R. O melhor jogador do mundo é claramente Messi. É
muito completo. É um magistral passador, um magistral artilheiro, um magistral
driblador… muito completo. O Cristiano Ronaldo, por sua vez, é um magistral
finalizador. O Cristiano é mais completo como finalizador, e o Messi como
jogador. Só que, na seleção, o Messi não teve a oportunidade de ganhar nada
importante. Ele é tão bom que acredito que haja uma parte da torcida brasileira
que quer que ele ganhe a Copa. Gosta mais do Messi que da seleção brasileira.
P. Messi precisa ganhar para superar Maradona?
R. Se só os analisarmos tecnicamente, Messi é melhor
que Maradona. É mais regular, joga há mais de 10 anos num muito alto nível, fez
mais gols, deu mais passes… É muito mais completo. Diego era mais artístico,
era um Ronaldinho melhorado. Mas como Maradona ganhou a Copa, foi o melhor
jogador no México [em 1986] e fez o gol mais bonito da história, é normal que
para muitos argentinos Diego seja superior a Messi. Por mais que Leo não ganhe
nada com sua seleção, para mim será o melhor da história depois do Pelé.
P. O que tinha Pelé?
R. Pelé tinha algo que Messi não tem, a força física. Era
um touro. Quando precisava, empurrava aos zagueiros, se chocava com eles. Tinha
muita técnica, habilidade e criatividade, como Messi tem, mas era mais forte. E
quando as coisas não saíam bem, Pelé ficava uma fera. Messi é mais tranquilo
nesse sentido.
P. Na Argentina, dizem que falta liderança a Messi.

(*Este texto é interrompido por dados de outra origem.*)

(* ===== verification/ZipTimes.v ===== *)
(** * MS-DOS times, time zones and file modes: what zip/struct.go promises *)
From S2P Require Import Prelude GoInt GoString GoTime GoDate GoPath ZipStruct.
Open Scope go_scope.

(** ** Bit fields *)

(** Three fields packed at bits 0, [a] and [b]. *)
Definition packed (a b x y z : Z) : Z := x + Z.shiftl y a + Z.shiftl z b.

Lemma packed_fields a b n x y z :
  0 <= a <= b -> b <= n -> 0 <= x < 2 ^ a -> 0 <= y < 2 ^ (b - a) -> 0 <= z < 2 ^ (n - b) ->
  Z.land (packed a b x y z) (Z.ones a) = x /\
  Z.land (Z.shiftr (packed a b x y z) a) (Z.ones (b - a)) = y /\
  Z.shiftr (packed a b x y z) b = z /\ 0 <= packed a b x y z < 2 ^ n.
Proof.
  intros Ha Hb Hx Hy Hz; unfold packed.
  rewrite !Z.land_ones, !Z.shiftr_div_pow2, !Z.shiftl_mul_pow2 by lia.
  assert (E : 2 ^ b = 2 ^ a * 2 ^ (b - a)) by (rewrite <- Z.pow_add_r by lia; f_equal; lia).
  assert (N : 2 ^ n = 2 ^ b * 2 ^ (n - b)) by (rewrite <- Z.pow_add_r by lia; f_equal; lia).
  set (A := 2 ^ a) in *; set (B := 2 ^ (b - a)) in *; set (C := 2 ^ (n - b)) in *.
  assert (0 < A) by (apply Z.pow_pos_nonneg; lia); assert (0 < B) by (apply Z.pow_pos_nonneg; lia).
  rewrite E in *; replace (x + y * A + z * (A * B)) with ((y + z * B) * A + x) by ring.
  assert (D : ((y + z * B) * A + x) / A = y + z * B) by (symmetry; apply (Z.div_unique _ A _ x); lia).
  split; [symmetry; apply (Z.mod_unique _ A (y + z * B)); lia|]; split; [|split].
  - rewrite D; symmetry; apply (Z.mod_unique _ B z); lia.
  - rewrite <- Z.div_div, D by lia; symmetry; apply (Z.div_unique _ B _ y); lia.
  - rewrite N; nia.
Qed.

Lemma packed_date x y z :
  0 <= x < 32 -> 0 <= y < 16 -> 0 <= z < 128 ->
  let n := x + Z.shiftl y 5 + Z.shiftl z 9 in
  0 <= n < 2 ^ 16 /\ Z.land n 0x1f = x /\ Z.land (Z.shiftr n 5) 0xf = y /\ Z.shiftr n 9 = z.
Proof. intros Hx Hy Hz n; destruct (packed_fields 5 9 16 x y z) as (H1 & H2 & H3 & H4); try (cbn; lia); done. Qed.

Lemma packed_time x y z :
  0 <= x < 32 -> 0 <= y < 64 -> 0 <= z < 32 ->
  let n := x + Z.shiftl y 5 + Z.shiftl z 11 in
  0 <= n < 2 ^ 16 /\ Z.land n 0x1f = x /\ Z.land (Z.shiftr n 5) 0x3f = y /\ Z.shiftr n 11 = z.
Proof. intros Hx Hy Hz n; destruct (packed_fields 5 11 16 x y z) as (H1 & H2 & H3 & H4); try (cbn; lia); done. Qed.

Lemma uint16_small x : 0 <= x < 2 ^ 16 -> uint16 x = x.
Proof. apply wrapu_id. Qed.

(** Packing and unpacking the fields. *)
Lemma msDosTimeToTime_packed y m d h mi s :
  1980 <= y <= 2107 -> 0 <= m < 16 -> 0 <= d < 32 -> 0 <= h < 32 -> 0 <= mi < 64 -> 0 <= s < 32 ->
  msDosTimeToTime (uint16 (d + Z.shiftl m 5 + Z.shiftl (y - 1980) 9)) (uint16 (s + Z.shiftl mi 5 + Z.shiftl h 11)) =
    DateUTC y m d h mi (s * 2).
Proof.
  intros Hy Hm Hd Hh Hmi Hs.
  destruct (packed_date d m (y - 1980)) as (D & D1 & D2 & D3); [lia..|].
  destruct (packed_time s mi h) as (T & T1 & T2 & T3); [lia..|].
  unfold msDosTimeToTime; rewrite (uint16_small _ D), (uint16_small _ T), D1, D2, D3, T1, T2, T3.
  rewrite !uint16_small by lia; f_equal; lia.
Qed.

(** ** MS-DOS times *)
Section Zones.
Variable localOffset : Z -> Z.
Abbreviation wall := (wall localOffset).

Definition dosYear (t : Time) : Prop := 1980 <= Year localOffset t <= 2107.

Lemma monthLen_31 leap m : 1 <= m <= 12 -> monthLen leap m <= 31.
Proof.
  intros Hm; assert (A : allFrom 12 1 (fun m => monthLen leap m <=? 31) = true) by (destruct leap; vm_compute; reflexivity).
  apply Z.leb_le, (allFrom_spec _ _ _ A); lia.
Qed.

(** The fields of the wall clock are in range. *)
Lemma wall_fields t :
  dosYear t ->
  0 <= Day localOffset t < 32 /\ 0 <= Month localOffset t < 16 /\ 0 <= Year localOffset t - 1980 < 128 /\
  0 <= Second localOffset t / 2 < 32 /\ 0 <= Minute localOffset t < 64 /\ 0 <= Hour localOffset t < 32.
Proof.
  intros Hy; pose proof (daysOf_dateOf (wall t / 86400)) as H; unfold dosYear, Year, Month, Day in *.
  destruct (dateOf _) as [[y m] d]; cbn [fst snd] in *; destruct H as (_ & Hm & Hd).
  rewrite daysIn_monthLen in Hd; pose proof (monthLen_31 (isLeap y) m Hm).
  unfold Second, Minute, Hour.
  pose proof (Z.mod_pos_bound (wall t) 60 ltac:(lia)); pose proof (Z.mod_pos_bound (wall t) 3600 ltac:(lia)).
  pose proof (Z.mod_pos_bound (wall t) 86400 ltac:(lia)).
  repeat split; try lia; try (apply Z.div_pos; lia); apply Z.div_lt_upper_bound; lia.
Qed.
(* ===== verification/ZipBuf.v ===== *)
(** * readBuf and writeBuf of the zip package

    A [readBuf] is the unread part of a byte slice, a [writeBuf] the part of
    a fixed slice that is still to be filled. Reading or writing past the end
    panics. *)
From S2P Require Import Prelude GoInt.
Open Scope go_scope.

(** ** Reading (zip/reader.go) *)

(** The methods [uint8], [uint16], [uint32] and [uint64], by their width. *)
Definition rdUint (n : nat) : M bytes Z :=
  fun b => if (length b <? n)%nat then (Panic, b) else (Ok (le_val (take n b)), drop n b).
Definition rdUint8 : M bytes Z := rdUint 1.
Definition rdUint16 : M bytes Z := rdUint 2.
Definition rdUint32 : M bytes Z := rdUint 4.
Definition rdUint64 : M bytes Z := rdUint 8.

(** [b.sub(n)] and [b = b[n:]], for an [n] the code has checked against the length. *)
Definition rdSub (n : Z) : M bytes bytes :=
  fun b => if (n <? 0) || (len b <? n) then (Panic, b) else (Ok (take (Z.to_nat n) b), drop (Z.to_nat n) b).
Definition rdSkip (n : Z) : M bytes unit := let! _ := rdSub n in ret tt.

(** ** Writing (zip/writer.go) *)

(** The bytes written and the rest of the slice. *)
Record writeBuf := mkWriteBuf { wb_done : bytes; wb_rest : bytes }.

Definition wrUint (n : nat) (v : Z) : M writeBuf unit :=
  fun b => if (length (wb_rest b) <? n)%nat then (Panic, b)
           else (Ok tt, mkWriteBuf (wb_done b ++ le_bytes n v) (drop n (wb_rest b))).
Definition wrUint8 : Z -> M writeBuf unit := wrUint 1.
Definition wrUint16 : Z -> M writeBuf unit := wrUint 2.
Definition wrUint32 : Z -> M writeBuf unit := wrUint 4.
Definition wrUint64 : Z -> M writeBuf unit := wrUint 8.

(** [b = b[n:]] leaves the bytes as they are. *)
Definition wrSkip (n : Z) : M writeBuf unit :=
  fun b => if len (wb_rest b) <? n then (Panic, b)
           else (Ok tt, mkWriteBuf (wb_done b ++ take (Z.to_nat n) (wb_rest b)) (drop (Z.to_nat n) (wb_rest b))).

(** The bytes of [make([]byte, n)] after a sequence of writes. *)
Definition fillBuf (n : Z) (m : M writeBuf unit) : outcome bytes :=
  match m (mkWriteBuf [] (replicate (Z.to_nat n) 0)) with
  | (Ok _, b) => Ok (wb_done b ++ wb_rest b)
  | (Err e, _) => Err e
  | (Panic, _) => Panic
  | (OutOfFuel, _) => OutOfFuel
  end.

(** ** Reading back *)
Lemma rdUint_le n v r : rdUint n (le_bytes n v ++ r) = (Ok (v mod 256 ^ Z.of_nat n), r).
Proof.
  unfold rdUint; rewrite length_app, length_le_bytes, (proj2 (Nat.ltb_ge _ _)) by lia.
  rewrite take_app_length', drop_app_length' by (symmetry; apply length_le_bytes).
  by rewrite le_val_le_bytes.
Qed.

Lemma rdUint8_le v r : rdUint8 (le_bytes 1 v ++ r) = (Ok (uint8 v), r).
Proof. apply (rdUint_le 1). Qed.
Lemma rdUint16_le v r : rdUint16 (le_bytes 2 v ++ r) = (Ok (uint16 v), r).
Proof. apply (rdUint_le 2). Qed.
Lemma rdUint32_le v r : rdUint32 (le_bytes 4 v ++ r) = (Ok (uint32 v), r).
Proof. apply (rdUint_le 4). Qed.
Lemma rdUint64_le v r : rdUint64 (le_bytes 8 v ++ r) = (Ok (uint64 v), r).
Proof. apply (rdUint_le 8). Qed.

Lemma rdSub_app (s r : bytes) n : len s = n -> rdSub n (s ++ r) = (Ok s, r).
Proof.
  intros Hn; unfold rdSub; pose proof (len_nonneg s); pose proof (len_nonneg r).
  rewrite len_app, (proj2 (Z.ltb_ge n 0)), (proj2 (Z.ltb_ge _ n)) by lia; cbn [orb].
  rewrite take_app_length', drop_app_length' by (unfold len in Hn; lia); done.
Qed.

Lemma rdSkip_app (s r : bytes) n : len s = n -> rdSkip n (s ++ r) = (Ok tt, r).
Proof. intros Hn; unfold rdSkip, bind; by rewrite rdSub_app. Qed.

(** A run of writes into a slice of zeros fills it with the encodings, in order. *)
Definition writes (m : M writeBuf unit) (s : bytes) : Prop :=
  forall d n, (length s <= n)%nat -> m (mkWriteBuf d (replicate n 0)) = (Ok tt, mkWriteBuf (d ++ s) (replicate (n - length s) 0)).

Lemma writes_uint n v : writes (wrUint n v) (le_bytes n v).
Proof.
  intros d k Hk; unfold wrUint; rewrite length_le_bytes in *; cbn [wb_rest wb_done]; rewrite length_replicate.
  by rewrite (proj2 (Nat.ltb_ge _ _)), drop_replicate by lia.
Qed.

Lemma writes_skip n : writes (wrSkip n) (replicate (Z.to_nat n) 0).
Proof.
  intros d k Hk; rewrite length_replicate in Hk; unfold wrSkip; cbn [wb_rest wb_done].
  rewrite (proj2 (Z.ltb_ge _ _)) by (unfold len; rewrite length_replicate; lia).
  by rewrite take_replicate, drop_replicate, length_replicate, Nat.min_l by lia.
Qed.

Lemma writes_seq m1 m2 s1 s2 : writes m1 s1 -> writes m2 s2 -> writes (do! m1; m2) (s1 ++ s2).
Proof.
  intros H1 H2 d n Hn; rewrite length_app in Hn; unfold bind; rewrite H1 by lia.
  rewrite H2 by lia; rewrite app_assoc, length_app; do 3 f_equal; lia.
Qed.

Lemma fillBuf_writes n m s : writes m s -> len s = n -> fillBuf n m = Ok s.
Proof.
  intros Hm Hn; unfold fillBuf; rewrite Hm by (unfold len in Hn; lia); cbn [wb_done wb_rest app].
  replace (Z.to_nat n - length s)%nat with 0%nat by (unfold len in Hn; lia); by rewrite app_nil_r.
Qed.
#[export] Hint Resolve writes_uint writes_skip writes_seq : arkive.

Lemma len_le_bytes n v : len (le_bytes n v) = Z.of_nat n.
Proof. unfold len; by rewrite length_le_bytes. Qed.

(** The encodings of a sequence of fields. *)
Fixpoint encFields (fs : list (nat * Z)) : bytes :=
  match fs with [] => [] | (n, v) :: fs => le_bytes n v ++ encFields fs end.

Lemma encFields_app fs1 fs2 : encFields (fs1 ++ fs2) = encFields fs1 ++ encFields fs2.
Proof. induction fs1 as [|[n v] fs1 IH]; [done|]; cbn [encFields app]; by rewrite IH, app_assoc. Qed.

Lemma length_encFields fs : length (encFields fs) = foldr (fun f n => f.1 + n)%nat 0%nat fs.
Proof. induction fs as [|[n v] fs IH]; [done|]; cbn [encFields foldr fst]; by rewrite length_app, length_le_bytes, IH. Qed.

Lemma bytes_ok_encFields fs : bytes_ok (encFields fs).
Proof. induction fs as [|[n v] fs IH]; [constructor|]; apply bytes_ok_app; split; [apply le_bytes_ok | done]. Qed.

(** Writing and reading fields. *)
Lemma writes_cons n v m fs : writes m (encFields fs) -> writes (do! wrUint n v; m) (encFields ((n, v) :: fs)).
Proof. intros Hm; apply writes_seq; [apply writes_uint | done]. Qed.
Lemma writes_last n v : writes (wrUint n v) (encFields [(n, v)]).
Proof. cbn [encFields]; rewrite app_nil_r; apply writes_uint. Qed.
Lemma writes_skip4 m fs : writes m (encFields fs) -> writes (do! wrSkip 4; m) (encFields ((4%nat, 0) :: fs)).
Proof. intros Hm; apply (writes_seq _ _ (le_bytes 4 0)); [exact (writes_skip 4) | done]. Qed.

Ltac fields := repeat first
  [ apply writes_skip4 | apply (writes_cons 1) | apply (writes_cons 2) | apply (writes_cons 4) | apply (writes_cons 8)
  | apply (writes_last 1) | apply (writes_last 2) | apply (writes_last 4) | apply (writes_last 8) ].

Lemma rd_field {A} n v fs r (f : Z -> M bytes A) :
  bind (rdUint n) f (encFields ((n, v) :: fs) ++ r) = f (v mod 256 ^ Z.of_nat n) (encFields fs ++ r).
Proof. cbn [encFields]; rewrite <- app_assoc; unfold bind; by rewrite rdUint_le. Qed.

Lemma rd_16 {A} v fs r (f : Z -> M bytes A) : bind rdUint16 f (encFields ((2%nat, v) :: fs) ++ r) = f (uint16 v) (encFields fs ++ r).
Proof. apply (rd_field 2). Qed.
Lemma rd_32 {A} v fs r (f : Z -> M bytes A) : bind rdUint32 f (encFields ((4%nat, v) :: fs) ++ r) = f (uint32 v) (encFields fs ++ r).
Proof. apply (rd_field 4). Qed.
Lemma rd_64 {A} v fs r (f : Z -> M bytes A) : bind rdUint64 f (encFields ((8%nat, v) :: fs) ++ r) = f (uint64 v) (encFields fs ++ r).
Proof. apply (rd_field 8). Qed.

(** Skipping [k] fields of [n] bytes altogether. *)
Lemma rd_skip {A} k fs n r (f : M bytes A) :
  Z.of_nat (foldr (fun f n => f.1 + n)%nat 0%nat (take k fs)) = n ->
  (do! rdSkip n; f) (encFields fs ++ r) = f (encFields (drop k fs) ++ r).
Proof.
  intros Hn; rewrite <- (take_drop k fs) at 1; rewrite encFields_app, <- app_assoc; unfold bind.
  rewrite rdSkip_app; [done|]; unfold len; by rewrite length_encFields.
Qed.

Lemma rd_get {A} (f : bytes -> M bytes A) b : bind get f b = f b b.
Proof. done. Qed.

R. Pelé não era um líder. Mas tinha muita força
psicológica. Quanto mais difícil ficava o jogo, mais agressivo ele ficava. Acho
que isso é uma vantagem sobre Messi.
P. Onde assistiu ao 7 x 1 da Alemanha sobre o Brasil em 2014?
R. Na minha casa. Estava paralisado. Foi a maior
catástrofe futebolística de todos os tempos. Meu filho estava no estádio e me
ligou chorando. Eu achava que podia ser a gota d’água para que o Brasil se
transformasse, dentro e fora do campo. Para criar uma organização mais
eficiente, para que haja dirigentes mais honestos, mas isso não aconteceu. O
Brasil continua administrado pela mesma gente. E, dentro de campo, tampouco
houve uma grande mudança. A maioria dos técnicos brasileiros não entendeu que o
futebol precisa evoluir. Trataram [o 7 x 1] como um acidente, e não como um
fato sintomático. Foi o carimbo de uma época que precisa ser transformada. É
preciso parar de pensar no que fomos e pensar no hoje. O positivo é que estão
vindo jogadores com muita qualidade individual. O Brasil continua sendo uma
fábrica de craques.
P. O que falta ao Brasil?
R. Uma das grandes deficiências foi deixar de formar
pensadores, organizadores, passadores de bola, como Falcão, Toninho Cerezo,
Gerson, Rivelino… Criou-se uma maneira de jogar em que o futebol se dividiu
entre os que marcam e jogam de zagueiros e os que atacam e são centroavantes.
Acabaram-se os meio-campistas.
P. E Arthur?
R. É uma esperança. É um renascimento desse futebol
que tinha sido abandonado. Nós carecíamos de um Xavi, de um Iniesta, de um
Kroos.
P. Tampouco a Argentina e o Uruguai formaram grandes meio-campistas
nos últimos anos.
R. É um problema sul-americano. Abandonar o
meio-campo é abandonar a criação do futebol. O grande exemplo do que
significava jogar com meias foi o Barcelona de Guardiola.